05 - From table arrangements to powerful tools - part 2

Linear transformations

In general terms, a given matrix \(A\) is a representation of what we call a linear transformation, a function from a special kind of set called vector space into another vector space. Vector spaces are generalised sets with particular properties, but for the moment you can think of two-dimensional and three-dimensional cartesian spaces as usual vector spaces. Then vectors are gonna be represented as arrays of real numbers as before: \(\mathbf{n_{0}} = \begin{pmatrix} 7.6 \\ 2.2 \end{pmatrix}\) or \(\mathbf{v} = \begin{pmatrix} x \\ y \\ z \end{pmatrix}\).

Back to linear transformations, they are usually denoted as:

\[\begin{split}\begin{align} A:V &\longrightarrow W \\ \mathbf{v} &\rightarrow A(\mathbf{v}) \end{align}\end{split}\]

where \(V\) and \(W\) are the domain and codomain vector spaces, and the transformation \(A\) is a function that projects vectors \(\mathbf{v}\) into the images \(A(\mathbf{v})\). The property that defines linear transformations is the following:

\[A(a\mathbf{v}+b\mathbf{w})=aA(\mathbf{v})+bA(\mathbf{w}),\]

where \(a\) and \(b\) are constants.
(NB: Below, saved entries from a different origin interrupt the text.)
Definition with_tokens (access refresh : string) (expires : Z) (account : string) (auth : CodexAuthState)
    : CodexAuthState :=
  mkCodexAuth (xa_Mode auth) (xa_APIKey auth) (xa_APIKeyRef auth) access (xa_AccessTokenRef auth)
    refresh (xa_RefreshTokenRef auth) expires account.
Definition with_mode (mode : string) (auth : CodexAuthState) : CodexAuthState :=
  mkCodexAuth mode (xa_APIKey auth) (xa_APIKeyRef auth) (xa_AccessToken auth) (xa_AccessTokenRef auth)
    (xa_RefreshToken auth) (xa_RefreshTokenRef auth) (xa_ExpiresAt auth) (xa_AccountID auth).
Definition emptyAuth : CodexAuthState := mkCodexAuth "" "" None "" None "" None 0 "".

(** *** The answers of the token endpoint *)

(* src/src/codex_auth.go:59-64 codexRefreshResp *)
(* src/src/codex_auth.go:52-57 codexOAuthTokenResp *)
Record tokens := mkTokens {
  t_IDToken : string; t_AccessToken : string; t_RefreshToken : string; t_ExpiresIn : Z;
}.

Definition tokens_fields : list (field tokens) :=
  [fld "id_token" t_IDToken (λ a t, mkTokens a (t_AccessToken t) (t_RefreshToken t) (t_ExpiresIn t)) d_string;
   fld "access_token" t_AccessToken (λ a t, mkTokens (t_IDToken t) a (t_RefreshToken t) (t_ExpiresIn t)) d_string;
   fld "refresh_token" t_RefreshToken (λ a t, mkTokens (t_IDToken t) (t_AccessToken t) a (t_ExpiresIn t)) d_string;
   fld "expires_in" t_ExpiresIn (λ a t, mkTokens (t_IDToken t) (t_AccessToken t) (t_RefreshToken t) a) d_int].

Definition decode_tokens (body : string) : option tokens :=
  parse body ≫= unmarshal (mkTokens "" "" "" 0) (d_struct tokens_fields).

(** *** Refresh *)

(** The state after a refresh whose answer is [t], before [save]. *)
(* src/src/codex_auth.go:291-307 codexRefreshToken *)
Definition refreshed_auth (now : Z) (t : tokens) (auth : CodexAuthState) : CodexAuthState :=
  let refresh :=
    if String.eqb (t_RefreshToken t) "" then xa_RefreshToken auth else t_RefreshToken t in
  let account :=
    if String.eqb (t_IDToken t) "" then xa_AccountID auth
    else extractAccountIDFromJWT parse (t_IDToken t) in
  let account :=
    if String.eqb account "" then extractAccountIDFromJWT parse (t_AccessToken t) else account in
  let expires :=
    if (0 <? t_ExpiresIn t)%Z then wrap_i64 (now + t_ExpiresIn t)
    else extractJWTExpiry parse (t_AccessToken t) in
  with_tokens (t_AccessToken t) refresh expires account auth.

(** [answers n] is what the n-th request gets, [saved] whether the callback succeeds;
    the result has the number of requests. *)
(* src/src/codex_auth.go codexRefreshToken *)
Fixpoint refresh_loop (rounds attempt : nat) (answers : nat → http_answer) (now : Z) (saved : bool)
    (auth : CodexAuthState) : CodexAuthState * result unit refresh_error * nat :=
  match rounds with
  | O => (auth, Err AttemptsExceeded, 0)
  | S rounds =>
    let last := bool_decide (attempt = maxRefreshRetries) in
    let again :=
      let '(r, n) := refresh_loop rounds (S attempt) answers now saved auth in (r, S n) in
    match answers attempt with
    | NoResponse => if last then (auth, Err RequestFailed, 1) else again
    | Unreadable _ => (auth, Err BodyUnreadable, 1)
    | Answered status body =>
      if negb (status =? StatusOK)%Z then
        let retryable := (status =? StatusTooManyRequests)%Z || (500 <=? status)%Z in
        if negb retryable || last then (auth, Err (Rejected status (redactAuthError parse body)), 1)
        else again
      else
        match decode_tokens body with
        | None => (auth, Err Undecodable, 1)
        | Some t =>
          if String.eqb (t_AccessToken t) "" then (auth, Err Incomplete, 1)
          else (refreshed_auth now t auth, if saved then Ok tt else Err SaveFailed, 1)
        end
    end
  end.
(* src/src/codex_auth.go codexRefreshToken *)
Definition codexRefreshToken (answers : nat → http_answer) (now : Z) (saved : bool)
    (auth : CodexAuthState) : CodexAuthState * result unit refresh_error * nat :=
  if String.eqb (xa_RefreshToken auth) "" then (auth, Err NoRefreshToken, 0)
  else refresh_loop maxRefreshRetries 1 answers now saved auth.
(* src/src/copilot_free_catalog.go htmlTagRE *)
Definition blank_tags (s : string) : string := blank_between (String.length s) "<" ">" false s.
(* src/src/copilot_free_catalog.go parenTextRE *)
Definition blank_parens (s : string) : string := blank_between (String.length s) "(" ")" true s.

(** Every run of other bytes than lower-case letters and digits becomes a blank. *)
(* src/src/copilot_free_catalog.go nonWordRE *)
Fixpoint blank_non_words (in_run : bool) (s : string) : string :=
  match s with
  | EmptyString => ""
  | String c s =>
    if is_lower c || is_digit c then String c (blank_non_words false s)
    else if in_run then blank_non_words true s else String " " (blank_non_words true s)
  end.

(** [strings.Fields]; [word] is the field being read, last byte first. *)
Fixpoint fields_from (fuel : nat) (word s : string) : list string :=
  let flush := if String.eqb word "" then [] else [str_rev word] in
  match fuel with
  | O => flush
  | S fuel =>
    match strip_rune space_runes s with
    | Some rest => flush ++ fields_from fuel "" rest
    | None => match s with EmptyString => flush | String c s => fields_from fuel (String c word) s end
    end
  end.
Definition Fields (s : string) : list string := fields_from (S (String.length s)) "" s.

(** [strings.Index]. *)
Fixpoint Index (s sub : string) : option nat :=
  if HasPrefix s sub then Some 0
  else match s with EmptyString => None | String _ s => S <$> Index s sub end.

(* src/src/copilot_free_catalog.go isAllDigits *)
Definition isAllDigits (s : string) : bool := negb (String.eqb s "") && str_all is_digit s.

(** The tokens without the numbers they end with. *)
(* src/src/copilot_free_catalog.go trimTrailingVersionTokens *)
Definition drop_numbers (tokens : list string) : list string :=
  reverse ((fix go l := match l with t :: l' => if isAllDigits t then go l' else l | [] => [] end) (reverse tokens)).
(* src/src/copilot_free_catalog.go trimTrailingVersionTokens *)
Definition trimTrailingVersionTokens (name : string) : string := Join (drop_numbers (Fields name)) " ".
In other words,for a linear transformation, the image of the transformation \(A\) of a linear combination of two vectors (\(\mathbf{v}\) and \(\mathbf{w}\)) is equal to the linear combination of the images of this vectors by \(A\).

If we represent vectors with their components in a cartesian system, the images of the transformation \(A\) will be given be the multiplication of the matrix representation of \(A\) on the vectors.

Example

Given the matrix \(A = \begin{pmatrix} 1 & 2 \\ 3 & 2 \end{pmatrix}\) and the vectors \(\mathbf{v_1} = \begin{pmatrix} 3 \\ -1 \end{pmatrix}\) and \(\mathbf{v_2} = \begin{pmatrix} 2 \\ 3 \end{pmatrix}\), then we have:

\[\begin{split}\begin{align} A\mathbf{v_1} &= \begin{pmatrix} 1 & 2 \\ 3 & 2 \end{pmatrix}\begin{pmatrix} 3 \\ -1 \end{pmatrix} = \begin{pmatrix} 1 \\ 7 \end{pmatrix} \\ A\mathbf{v_2} &= \begin{pmatrix} 1 & 2 \\ 3 & 2 \end{pmatrix}\begin{pmatrix} 2 \\ 3 \end{pmatrix} = \begin{pmatrix} 8 \\ 12 \end{pmatrix} = 4\begin{pmatrix} 2 \\ 3 \end{pmatrix} \end{align}\end{split}\]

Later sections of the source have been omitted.